This two-part article covers significant developments in late 2007 and 2008 in employee benefits, including executive compensation, welfare benefits, and qualified plans. Part I, below, focuses on new guidance regarding executive compensation and welfare benefits. Part II, in the December 2008 issue, will focus on updates and changes to the rules for qualified retirement plans.

Sec. 409A

Though Sec. 409A was signed into law in 2004,1 the IRS continues to issue guidance to ease the burden of complying with the new nonqualified deferred compensation (NQDC) rules. Over the past year, the IRS has released several noteworthy pieces of guidance.
Sec. 409A Transitional Guidance
Beginning on January 1, 2009, taxpayers are required to comply with the Sec. 409A final regulations, which were released in April 2007. Until then, taxpayers must operate an NQDC plan in compliance with the plan's terms, to the extent consistent with Sec. 409A and applicable IRS guidance (including Notice 2005-1 and other notices). 2 Where a provision of Notice 2005-1 is inconsistent with the final regulations, taxpayers may rely on either Notice 2005-1 or the final regulations, but generally may not rely on the proposed regulations after December 31, 2007. 3

In October 2007, the IRS released Notice 2007-864 to extend transition relief until January 1, 2009, in the following areas:

  • The deadline for a plan to allow the selection of the time and form of payment; 5
  • The ability for taxpayers to "reform" options by making the exercise price equal to the fair market value of the underlying share at exercise (thus exempting them from the Sec. 409A rules); 6
  • The deadline for Sec. 409A compliance for NQDC plans linked to qualified plans; and
  • The transition rule that requires income inclusion in the year following the year in which a violation occurs. Thus, if no corrective action is taken by the end of 2008, violations will first be reported in 2009. 7
Some taxpayers are using this transition to accelerate income into early 2009 in hopes of avoiding increased taxes in the future.
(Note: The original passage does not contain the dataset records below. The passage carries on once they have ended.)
(* ===== verification/Converter.v ===== *)
(** * Converter: reading, converting and writing records in parallel

    Models src/formats/converter/processor.go: one goroutine reads the records and
    deals them to the threads in turn, each thread decodes and encodes its own, and
    one goroutine collects them in the same order and writes them.  The channels,
    the blocking and the cancellation of the group are a step relation; what a
    [Strategy] does to a record is a parameter. *)
From S2P Require Import Prelude.

#[local] Open Scope nat_scope.

(** ** Configuration *)
Record conf := mkConf { threads : nat; threadBuffer : nat; failOnConvertErrors : bool }.

Inductive Option_ := WithThreads (n : nat) | WithThreadsBuffer (n : nat) | WithFailOnConvertErrors.

Definition newDefaultConf (gomaxprocs : nat) : conf := mkConf gomaxprocs 100 false.

Definition apply_option (c : conf) (o : Option_) : conf :=
  match o with
  | WithThreads n => mkConf n (threadBuffer c) (failOnConvertErrors c)
  | WithThreadsBuffer n => mkConf (threads c) n (failOnConvertErrors c)
  | WithFailOnConvertErrors => mkConf (threads c) (threadBuffer c) true
  end.

(** [NewProcessor]; a nil option is skipped. *)
Definition NewProcessor (gomaxprocs : nat) (opts : list (option Option_)) : conf :=
  fold_left (λ c o, match o with Some o => apply_option c o | None => c end) opts (newDefaultConf gomaxprocs).

(** ** A strategy: what happens to the holder of one record *)
Class Strategy (H E : Type) := { Decode : H → option E * H; Encode : H → option E * H }.

Inductive conv_error (E : Type) := DecodeError (e : E) | EncodeError (e : E).
Arguments DecodeError {E} _.
Arguments EncodeError {E} _.

Section converter.
Context {H E : Type} `{!Strategy H E}.

Record convertItem := mkItem { message : H; convertErr : option (conv_error E) }.

(** The body of [runConvert] for one item. *)
Definition convert (item : convertItem) : convertItem :=
  match Decode (message item) with
  | (Some e, h) => mkItem h (Some (DecodeError e))
  | (None, h) =>
      match Encode h with
      | (Some e, h) => mkItem h (Some (EncodeError e))
      | (None, h) => mkItem h (convertErr item)
      end
  end.

(** ** The goroutines *)
Inductive go_error := ReadErr (n : nat) (e : E) | CtxErr | ConvertErr (n : nat) (e : conv_error E) | ErrWriterErr | WriteErr.

Inductive reader := Reading | RSending (item : convertItem) | RDone (err : option go_error).
Inductive worker := Receiving | WSending (item : convertItem) | WDone (err : option go_error).
Inductive writer := Writing | WrDone (err : option go_error).

(** The channel to a thread and the thread. *)
Record thread := mkThread { queue : list convertItem; work : worker }.
(* ===== verification/Loader.v ===== *)
(** * Loader: setting up a connection, and its end

    Models src/loader/loader.go: the HTTP/2 preface and the settings of the server
    ([setupHTTP2]), the parts a connection is built from ([newLoader]), and what
    becomes of the streams when the server says GOAWAY ([runReciever]).  Reading
    and writing whole frames at set-up is done by golang.org/x/net/http2: which
    frame was read, and which writes succeed, are arguments. *)
From S2P Require Import Prelude FrameHeader Types Store Handlers FlowControl Limiter Pool.

#[local] Open Scope Z_scope.

(** [loaderConfig]. *)
Record loaderConfig := mkConfig {
  disableSendBatching : bool; timeout : Z;
  maxConcurrentStreams : Z; initialWindowSize : Z; maxDymanicTableSize : Z; maxFrameSize : Z; maxHeaderListSize : Z
}.

(** The identifiers of RFC 9113, section 6.5.2. *)
Definition SettingHeaderTableSize : Z := 1.
Definition SettingMaxConcurrentStreams : Z := 3.
Definition SettingInitialWindowSize : Z := 4.
Definition SettingMaxFrameSize : Z := 5.
Definition SettingMaxHeaderListSize : Z := 6.

(** One setting, in the loop of [setupHTTP2]; others are only logged. *)
Definition handle_setting (conf : loaderConfig) (s : Z * Z) : loaderConfig :=
  let '(mkConfig d t mcs iws mts mfs mhls) := conf in
  let '(id, val) := s in
  if id =? SettingInitialWindowSize then mkConfig d t mcs val mts mfs mhls
  else if id =? SettingMaxConcurrentStreams then mkConfig d t val iws mts mfs mhls
  else if id =? SettingHeaderTableSize then mkConfig d t mcs iws val mfs mhls
  else if id =? SettingMaxFrameSize then mkConfig d t mcs iws mts val mhls
  else if id =? SettingMaxHeaderListSize then mkConfig d t mcs iws mts mfs val
  else conf.

Definition clientPreface : bytes := str "PRI * HTTP/2.0" ++ [13; 10; 13; 10] ++ str "SM" ++ [13; 10; 13; 10].

(** The empty SETTINGS frame and the acknowledgement. *)
Definition settings_frame : bytes := header_bytes 0 FrameSettings 0 0.
Definition settings_ack : bytes := header_bytes 0 FrameSettings FlagSettingsAck 0.

(** The first frame of the server. *)
Inductive server_frame := SettingsFrame (settings : list (Z * Z)) | OtherFrame.

Inductive setup_error := PrefaceError | ReadFrameError | NotSettings | WriteSettingsError | WriteAckError.

(** [setupHTTP2]: the error, the configuration, and what was written before it;
    [write i]: the write numbered [i] succeeds. *)
Definition setupHTTP2 (write : nat → bool) (first : option server_frame) (conf : loaderConfig)
    : option setup_error * loaderConfig * bytes :=
  if negb (write 0%nat) then (Some PrefaceError, conf, [])
  else match first with
  | None => (Some ReadFrameError, conf, clientPreface)
  | Some OtherFrame => (Some NotSettings, conf, clientPreface)
  | Some (SettingsFrame ss) =>
      let conf := fold_left handle_setting ss conf in
      if negb (write 1%nat) then (Some WriteSettingsError, conf, clientPreface)
      else if negb (write 2%nat) then (Some WriteAckError, conf, clientPreface ++ settings_frame)
      else (None, conf, clientPreface ++ settings_frame ++ settings_ack)
  end.

Definition DefaultTimeout : Z := 11 * 10 ^ 9.
Definition DefaultMaxFrameSize : Z := 16384.
Definition DefaultMaxHeaderListSize : Z := 2 ^ 32 - 1.

(** What [newLoader] hands to the sender and the receiver. *)
Record Loader := mkLoader {
  l_timeout : Z;
  l_fcConn : FlowControl;
  l_pool : StreamsPool;
  l_limiter : noopLimiter + limiter;
  l_store : ShardedStreamsMap StreamsMap;
  l_tableSize : option Z;
  l_maxFrameSize : Z;
  l_maxHeaderListSize : Z;
  l_disableSendBatching : bool
}.

(** A value of 0 stands for a setting the server did not send. *)
Definition nonzero (v : Z) : option Z := if v =? 0 then None else Some v.

Definition newLoader (conf : loaderConfig) : Loader :=
  mkLoader
    (default DefaultTimeout (nonzero (timeout conf)))
    (NewFlowControl DefaultInitialWindowSize)
    (NewStreamsPool (Z.to_N <$> nonzero (initialWindowSize conf)))
    (Limiter.New (Z.to_N (maxConcurrentStreams conf)))
    loaderStore
    (nonzero (maxDymanicTableSize conf))
    (default DefaultMaxFrameSize (nonzero (maxFrameSize conf)))
    (default DefaultMaxHeaderListSize (nonzero (maxHeaderListSize conf)))
    (disableSendBatching conf).

(** ** Settings *)

(** The value a server announces for a setting: the last one it sends. *)
Fixpoint announced (id : Z) (ss : list (Z * Z)) : option Z :=
  match ss with
  | [] => None
  | (i, v) :: ss => match announced id ss with Some v => Some v | None => if i =? id then Some v else None end
  end.
Definition effective (id : Z) (ss : list (Z * Z)) : option Z := announced id ss ≫= nonzero.

Lemma handle_settings ss : ∀ conf,
  let conf' := fold_left handle_setting ss conf in
  maxConcurrentStreams conf' = default (maxConcurrentStreams conf) (announced SettingMaxConcurrentStreams ss) ∧
  initialWindowSize conf' = default (initialWindowSize conf) (announced SettingInitialWindowSize ss) ∧
  maxDymanicTableSize conf' = default (maxDymanicTableSize conf) (announced SettingHeaderTableSize ss) ∧
  maxFrameSize conf' = default (maxFrameSize conf) (announced SettingMaxFrameSize ss) ∧
  maxHeaderListSize conf' = default (maxHeaderListSize conf) (announced SettingMaxHeaderListSize ss) ∧
  timeout conf' = timeout conf ∧ disableSendBatching conf' = disableSendBatching conf.
Proof.
  induction ss as [|[i v] ss IH]; intros conf; [done|]. cbn [fold_left announced].
  destruct (IH (handle_setting conf (i, v))) as (H1 & H2 & H3 & H4 & H5 & H6 & H7).
  cbv zeta. rewrite H1, H2, H3, H4, H5, H6, H7. clear. destruct conf. unfold handle_setting, SettingHeaderTableSize,
    SettingMaxConcurrentStreams, SettingInitialWindowSize, SettingMaxFrameSize, SettingMaxHeaderListSize.
  destruct (Z.eqb_spec i 4), (Z.eqb_spec i 3), (Z.eqb_spec i 1), (Z.eqb_spec i 5), (Z.eqb_spec i 6); try lia; cbn;
    repeat (case_match; cbn); done.
Qed.

Lemma default_nonzero d o : default d (nonzero (default 0 o)) = default d (o ≫= nonzero).
Proof. by destruct o as [v|]. Qed.
Lemma nonzero_default o : nonzero (default 0 o) = o ≫= nonzero.
Proof. by destruct o as [v|]. Qed.

Definition no_settings (d : bool) (t : Z) : loaderConfig := mkConfig d t 0 0 0 0 0.

(** A handshake that succeeds. *)
Lemma setupHTTP2_run write first conf conf' sent : setupHTTP2 write first conf = (None, conf', sent) →
  ∃ ss, first = Some (SettingsFrame ss) ∧ conf' = fold_left handle_setting ss conf ∧
    sent = clientPreface ++ settings_frame ++ settings_ack.
Proof.
  unfold setupHTTP2. destruct (write 0%nat); [|done]. destruct first as [[ss|]|]; [|done..].
  destruct (write 1%nat), (write 2%nat); try done. intros [= <- <-]. by exists ss.
Qed.

(** What is made of the settings. *)
Lemma newLoader_settings d t ss :
  let l := newLoader (fold_left handle_setting ss (no_settings d t)) in
  l_maxFrameSize l = default 16384 (effective SettingMaxFrameSize ss) ∧
  l_maxHeaderListSize l = default (2 ^ 32 - 1) (effective SettingMaxHeaderListSize ss) ∧
  l_tableSize l = effective SettingHeaderTableSize ss ∧
  l_pool l = NewStreamsPool (Z.to_N <$> effective SettingInitialWindowSize ss) ∧
  l_limiter l = Limiter.New (Z.to_N (default 0 (announced SettingMaxConcurrentStreams ss))) ∧
  l_fcConn l = NewFlowControl 65535 ∧ l_store l = loaderStore.
Proof.
  destruct (handle_settings ss (no_settings d t)) as (E1 & E2 & E3 & E4 & E5 & _).
  cbv zeta. unfold newLoader. cbn [l_maxFrameSize l_maxHeaderListSize l_tableSize l_pool l_limiter l_fcConn l_store].
  rewrite E1, E2, E3, E4, E5. cbn [no_settings maxConcurrentStreams initialWindowSize maxDymanicTableSize maxFrameSize maxHeaderListSize].
  by rewrite !default_nonzero, !nonzero_default.
Qed.

(** C27: A connection follows the settings of the server: of each setting the last value
    sent counts, and the default of the protocol or of the program applies to one
    that was not sent or sent as 0, which for the concurrent streams and for the
    window is not what the value 0 says.  The client has then sent the preface, its
    settings and the acknowledgement; the window of the connection is 65535
    whatever the server announces.  When the first frame is not SETTINGS, or a
    read or a write fails, there is an error, and no acknowledgement was sent. *)
Theorem loader_follows_settings write first d t :
  match setupHTTP2 write first (no_settings d t) with
  | (None, conf, sent) =>
      ∃ ss, first = Some (SettingsFrame ss) ∧ sent = clientPreface ++ settings_frame ++ settings_ack ∧
        let l := newLoader conf in
        l_maxFrameSize l = default 16384 (effective SettingMaxFrameSize ss) ∧
        l_maxHeaderListSize l = default (2 ^ 32 - 1) (effective SettingMaxHeaderListSize ss) ∧
        l_tableSize l = effective SettingHeaderTableSize ss ∧
        Pool.initialWindowSize (l_pool l) = default 65535%N (Z.to_N <$> effective SettingInitialWindowSize ss) ∧
        (Forall (λ s, 0 <= s.2) ss → l_limiter l = match effective SettingMaxConcurrentStreams ss with
          | Some q => inr (mkLimiter (Z.to_N q)) | None => inl tt end) ∧
        l_fcConn l = NewFlowControl 65535
  | (Some e, _, sent) =>
      (∃ rest, clientPreface ++ settings_frame = sent ++ rest) ∧
      (write 0%nat = false ∨ first = None ∨ first = Some OtherFrame ∨ write 1%nat = false ∨ write 2%nat = false)
  end.
Proof.
  unfold setupHTTP2. destruct (write 0%nat) eqn:H0; cbn [negb]; [|split; [by eexists|by left]].
  destruct first as [[ss|]|]; [|split; [by eexists|naive_solver]..].
  destruct (write 1%nat) eqn:H1; cbn [negb]; [|split; [by eexists|naive_solver]].
  destruct (write 2%nat) eqn:H2; cbn [negb]; [|split; [exists []; by rewrite app_nil_r|naive_solver]].
  exists ss. split; [done|]. split; [done|]. destruct (newLoader_settings d t ss) as (-> & -> & -> & -> & -> & -> & _).
  cbv zeta. split_and!; try done. intros Hss. unfold effective, Limiter.New.
  assert (Hpos : ∀ v, announced SettingMaxConcurrentStreams ss = Some v → 0 <= v).
  { clear -Hss. induction Hss as [|[i v] ss Hv _ IH]; [done|]. cbn [announced]. intros w.
    destruct (announced SettingMaxConcurrentStreams ss); [by apply IH|]. case_match; [|done]. by intros [= <-]. }
  destruct (announced SettingMaxConcurrentStreams ss) as [v|]; [|done]. specialize (Hpos v eq_refl).
  cbn [default mbind option_bind]. unfold nonzero. destruct (Z.eqb_spec v 0) as [->|]; [done|].
  change (id v) with v. rewrite (proj2 (N.eqb_neq (Z.to_N v) 0)) by lia. done.
Qed.

(** ** GOAWAY *)
Section goaway.
Context {S HErr : Type} `{!StreamStore S}.
Context (ID : stream → Z).

(** What the loop over the streams does to one. *)
Definition goaway_stream (last code : Z) (debug : bytes) (s : stream) : list event :=
  if last <? ID s then [EvStream s (GoAway code debug); EvStream s End_] else [].

(** [runReciever], given how the receiver ended and whether the context was
    cancelled: the error it returns, and what it has done. *)
Definition runReciever (ctxDone : bool) (o : outcome (RecvError HErr) unit) (w : World S)
    : outcome (RecvError HErr) unit * World S :=
  match o with
  | Fail (GoAwayError code last debug) =>
      if ctxDone then (Ret tt, w)
      else
        let w := mkWorld (w_store w) (w_log w ++ concat (goaway_stream last code debug <$> store_Each (w_store w))) in
        if code =? 0 then (Ret tt, w) else (Fail (GoAwayError code last debug), w)
  | Fail e => if ctxDone then (Ret tt, w) else (Fail e, w)
  | o => (o, w)
  end.

(** C26: After a GOAWAY exactly the streams in flight that the server has not taken on
    are told so and ended, once each; the store keeps them, and their permits are
    not returned to the limiter.  The connection ends with an error unless the code
    is NO_ERROR. *)
Theorem goaway_ends_refused `{!StreamStoreSpec S} last code debug w :
  store_ok (w_store w) →
  ∃ kvs es, kvs ≡ₚ map_to_list (store_abs (w_store w)) ∧ w_log (runReciever false (Fail (GoAwayError code last debug)) w).2 = w_log w ++ es ∧
    es = concat ((λ kv, if last <? ID kv.2 then [EvStream kv.2 (GoAway code debug); EvStream kv.2 End_] else []) <$> kvs) ∧
    w_store (runReciever false (Fail (GoAwayError code last debug)) w).2 = w_store w ∧
    EvLimiterRelease ∉ es ∧
    ((runReciever false (Fail (GoAwayError code last debug)) w).1 = Ret tt ↔ code = 0).
Proof.
  intros Hok. destruct (store_Each_spec (w_store w) Hok) as (kvs & Hkvs & Heach).
  exists kvs. eexists. split; [done|]. split; [|split; [reflexivity|split]].
  - cbn. rewrite Heach. assert (∀ l : list (Z * stream), goaway_stream last code debug <$> l.*2 =
      (λ kv, if last <? ID kv.2 then [EvStream kv.2 (GoAway code debug); EvStream kv.2 End_] else []) <$> l) as ->
      by (intros l; by rewrite <-list_fmap_compose). by destruct (code =? 0).
  - cbn. by destruct (code =? 0).
  - split.
    + clear. induction kvs as [|[k s] kvs IH]; [apply not_elem_of_nil|]. cbn [fmap list_fmap concat snd]. rewrite not_elem_of_app.
      split; [|exact IH]. destruct (last <? ID s); [|apply not_elem_of_nil]. by rewrite !not_elem_of_cons; split_and!; [| |apply not_elem_of_nil].
    + cbn. destruct (Z.eqb_spec code 0); cbn; [done|]. split; [done|lia].
Qed.
End goaway.

(** Two streams in flight, on the stream ids 3 and 5 of two shards. *)
Definition example_store : ShardedStreamsMap StreamsMap :=
  default loaderStore (store_Set 3 30%nat loaderStore ≫= store_Set 5 50%nat).

Lemma example_store_ok : store_ok example_store.
Proof.
  destruct (run_ops_refines [OSet 3 30%nat; OSet 5 50%nat] loaderStore) as (s & E & Hok & _);
    [apply loaderStore_ok|repeat constructor|].
  assert (example_store = s) as ->; [|exact Hok].
  vm_compute in E. injection E as <-. by vm_compute.
Qed.

Theorem goaway_ends_refused_witness :
  let w := mkWorld example_store [] in
  let ID := λ s : stream, Z.of_nat s / 10 in
  let r := runReciever ID false (Fail (GoAwayError (HErr := unit) 7 3 [])) w in
  (∃ kvs es, kvs ≡ₚ map_to_list (store_abs example_store) ∧ w_log r.2 = [] ++ es ∧
    es = concat ((λ kv, if 3 <? ID kv.2 then [EvStream kv.2 (GoAway 7 []); EvStream kv.2 End_] else []) <$> kvs) ∧
    w_store r.2 = example_store ∧ EvLimiterRelease ∉ es ∧ (r.1 = Ret tt ↔ 7 = 0)) ∧
  w_log r.2 = [EvStream 50%nat (GoAway 7 []); EvStream 50%nat End_].
Proof.
  split; [|vm_compute; reflexivity].
  apply (goaway_ends_refused (HErr := unit) (λ s : stream, Z.of_nat s / 10) 3 7 [] (mkWorld example_store [])).
  exact example_store_ok.
Defined.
Whether this is a good idea or not depends on future tax rates and the current schedule of payments. In no event can a payment be moved into 2008.
Correction Program for Sec. 409A Operational Failures
Acknowledging the requests of practitioners nationwide, in December 2007 the IRS issued Notice 2007-100,8 providing narrow relief for limited Sec. 409A operational failures. Notice 2007-100 addresses the correction of operational errors made during the same tax year and correction of certain de minimis operational failures in the year following the year of the failure. Exercise of a discounted stock right results in a failure under Sec. 409A and is specifically excluded from correction.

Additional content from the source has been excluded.